THE PROBLEM. Beneath this line is the data. Output exactly the lines from the line with "physicalPage : Z;" to the line with "[stats->totalTicks], which its", both ends included, and nothing more.

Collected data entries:
################

(* ===== verification/Machine.v ===== *)
(** * machine/machine.cc, machine/translate.cc: registers, memory, translation

    The simulated hardware a user program runs on: the register file with its
    delayed load, main memory as bytes, address translation by a linear page
    table or a TLB, and the access routines [ReadMem] and [WriteMem], which
    trap to the kernel through [RaiseException]. The kernel is a parameter
    here ([Class Kernel]): the machine only knows [ExceptionHandler]. *)
From S2P Require Import Prelude.

Definition SectorSize : Z := 128.
Definition PageSize : Z := SectorSize.
Definition NumPhysPages : Z := 4096.
Definition MemorySize : Z := NumPhysPages * PageSize.
Definition TLBSize : Z := 4.

Inductive ExceptionType :=
  | NoException | SyscallException | PageFaultException | ReadOnlyException
  | BusErrorException | AddressErrorException | OverflowException
  | IllegalInstrException.

#[global] Instance ExceptionType_eq_dec : EqDecision ExceptionType.
Proof. solve_decision. Defined.

Definition StackReg : Z := 29.
Definition RetAddrReg : Z := 31.
Definition NumGPRegs : Z := 32.
Definition HiReg : Z := 32.
Definition LoReg : Z := 33.
Definition PCReg : Z := 34.
Definition NextPCReg : Z := 35.
Definition PrevPCReg : Z := 36.
Definition LoadReg : Z := 37.
Definition LoadValueReg : Z := 38.
Definition BadVAddrReg : Z := 39.
Definition NumTotalRegs : Z := 40.

(** machine/translate.h *)
Record TranslationEntry := mkEntry {
  virtualPage : Z;
  physicalPage : Z;
  valid : bool;
  readOnly : bool;
  use : bool;
  dirty : bool
}.

Inductive MachineStatus := IdleMode | SystemMode | UserMode.
#[global] Instance MachineStatus_eq_dec : EqDecision MachineStatus.
Proof. solve_decision. Defined.

(** The data members of [Machine], with [interrupt]'s status and
    [stats->totalTicks], which its routines read and set. Memory maps an
    address below [MemorySize] to a byte, 0 where nothing was written (the
    constructor clears it). A [NULL] table is [None]. *)
Record Machine := mkMachine {
  mainMemory : gmap Z Z;
  registers : list Z;
  tlb : option (list TranslationEntry);
  pageTable : option (list TranslationEntry);
  pageTableSize : Z;
  lastUsed : gmap Z Z;
  status : MachineStatus;
  totalTicks : Z
}.

Definition set_memory (m : Machine) (x : gmap Z Z) : Machine :=
  mkMachine x (registers m) (tlb m) (pageTable m) (pageTableSize m) (lastUsed m)
    (status m) (totalTicks m).
Definition set_registers (m : Machine) (x : list Z) : Machine :=
  mkMachine (mainMemory m) x (tlb m) (pageTable m) (pageTableSize m) (lastUsed m)
    (status m) (totalTicks m).
Definition set_tlb (m : Machine) (x : option (list TranslationEntry)) : Machine :=
  mkMachine (mainMemory m) (registers m) x (pageTable m) (pageTableSize m)
    (lastUsed m) (status m) (totalTicks m).
Definition set_pageTable (m : Machine) (x : option (list TranslationEntry)) : Machine :=
  mkMachine (mainMemory m) (registers m) (tlb m) x (pageTableSize m)
    (lastUsed m) (status m) (totalTicks m).
Definition set_lastUsed (m : Machine) (x : gmap Z Z) : Machine :=
  mkMachine (mainMemory m) (registers m) (tlb m) (pageTable m) (pageTableSize m) x
    (status m) (totalTicks m).
Definition set_status (m : Machine) (x : MachineStatus) : Machine :=
  mkMachine (mainMemory m) (registers m) (tlb m) (pageTable m) (pageTableSize m)
    (lastUsed m) x (totalTicks m).

(** [Machine::Machine] with USE_TLB: registers and memory cleared, the last-use
    times set to now, a TLB of invalid entries ([garbage] elsewhere). *)
Definition Machine_new (ticks : Z) (garbage : nat -> TranslationEntry) : Machine :=
  mkMachine ∅ (replicate (Z.to_nat NumTotalRegs) 0)
    (Some ((fun i => let e := garbage i in
              mkEntry (virtualPage e) (physicalPage e) false (readOnly e) (use e) (dirty e))
           <$> seq 0 (Z.to_nat TLBSize)))
    None 0
    (list_to_map ((fun p => (p, ticks)) <$> seqZ 0 NumPhysPages))
    SystemMode ticks.

Definition getTimeUsed (m : Machine) (pageNo : Z) : Z :=
  if bool_decide (pageNo < 0) || bool_decide (pageNo >= NumPhysPages) then -1
  else default 0 (lastUsed m !! pageNo).

Definition ReadRegister (m : Machine) (num : Z) : res Z :=
  let* _ := ASSERT (bool_decide (num >= 0) && bool_decide (num < NumTotalRegs)) in
  arr_get (registers m) num.

Definition WriteRegister (m : Machine) (num value : Z) : res Machine :=
  let* _ := ASSERT (bool_decide (num >= 0) && bool_decide (num < NumTotalRegs)) in
  let* r := arr_set (registers m) num value in
  Ok (set_registers m r).

(** Registers accessed as the array they are. *)
Definition reg_get (m : Machine) (num : Z) : res Z := arr_get (registers m) num.
Definition reg_set (m : Machine) (num value : Z) : res Machine :=
  let* r := arr_set (registers m) num value in Ok (set_registers m r).

Definition DelayedLoad (m : Machine) (nextReg nextValue : Z) : res Machine :=
  let* lr := reg_get m LoadReg in
  let* lv := reg_get m LoadValueReg in
  let* m := reg_set m lr lv in
  let* m := reg_set m LoadReg nextReg in
  let* m := reg_set m LoadValueReg nextValue in
  reg_set m 0 0.

(** The host is little-endian: the conversions are the identity. *)
Definition WordToHost (w : Z) : Z := w.
Definition ShortToHost (w : Z) : Z := w.
Definition WordToMachine (w : Z) : Z := WordToHost w.
Definition ShortToMachine (w : Z) : Z := ShortToHost w.

(** Bytes of [mainMemory]; multi-byte accesses are little-endian. *)
Definition mem_byte (mem : gmap Z Z) (a : Z) : res Z :=
  if decide (0 <= a < MemorySize) then Ok (default 0 (mem !! a)) else Fault OutOfBounds.
Definition mem_set_byte (mem : gmap Z Z) (a v : Z) : res (gmap Z Z) :=
  if decide (0 <= a < MemorySize) then Ok (<[a := u8 v]> mem) else Fault OutOfBounds.

Fixpoint load_bytes (n : nat) (mem : gmap Z Z) (a : Z) : res Z :=
  match n with
  | O => Ok 0
  | S n' =>
      let* b := mem_byte mem a in
      let* r := load_bytes n' mem (a + 1) in
      Ok (Z.lor b (Z.shiftl r 8))
  end.

Fixpoint store_bytes (n : nat) (mem : gmap Z Z) (a v : Z) : res (gmap Z Z) :=
  match n with
  | O => Ok mem
  | S n' =>
      let* mem' := mem_set_byte mem a v in
      store_bytes n' mem' (a + 1) (Z.shiftr v 8)
  end.

(** The search loop of [Translate]: index of the first valid entry for [vpn]. *)
Fixpoint tlb_search (n : nat) (t : list TranslationEntry) (i vpn : Z) : res (option Z) :=
  match n with
  | O => Ok None
  | S n' =>
      let* e := arr_get t i in
      if valid e && (u32 (virtualPage e) =? vpn) then Ok (Some i)
      else tlb_search n' t (i + 1) vpn
  end.

Definition is_null {A} (p : option A) : bool := match p with None => true | _ => false end.

(** [entry->use = TRUE; if (writing) entry->dirty = TRUE;] *)
Definition touch (e : TranslationEntry) (writing : bool) : TranslationEntry :=
  mkEntry (virtualPage e) (physicalPage e) (valid e) (readOnly e) true
    (if writing then true else dirty e).

(** The result of a translation: an exception or the physical address. *)
Abbreviation translation := (ExceptionType + Z)%type.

################

TASK OUTPUT.
  physicalPage : Z;
  valid : bool;
  readOnly : bool;
  use : bool;
  dirty : bool
}.

Inductive MachineStatus := IdleMode | SystemMode | UserMode.
#[global] Instance MachineStatus_eq_dec : EqDecision MachineStatus.
Proof. solve_decision. Defined.

(** The data members of [Machine], with [interrupt]'s status and
    [stats->totalTicks], which its routines read and set. Memory maps an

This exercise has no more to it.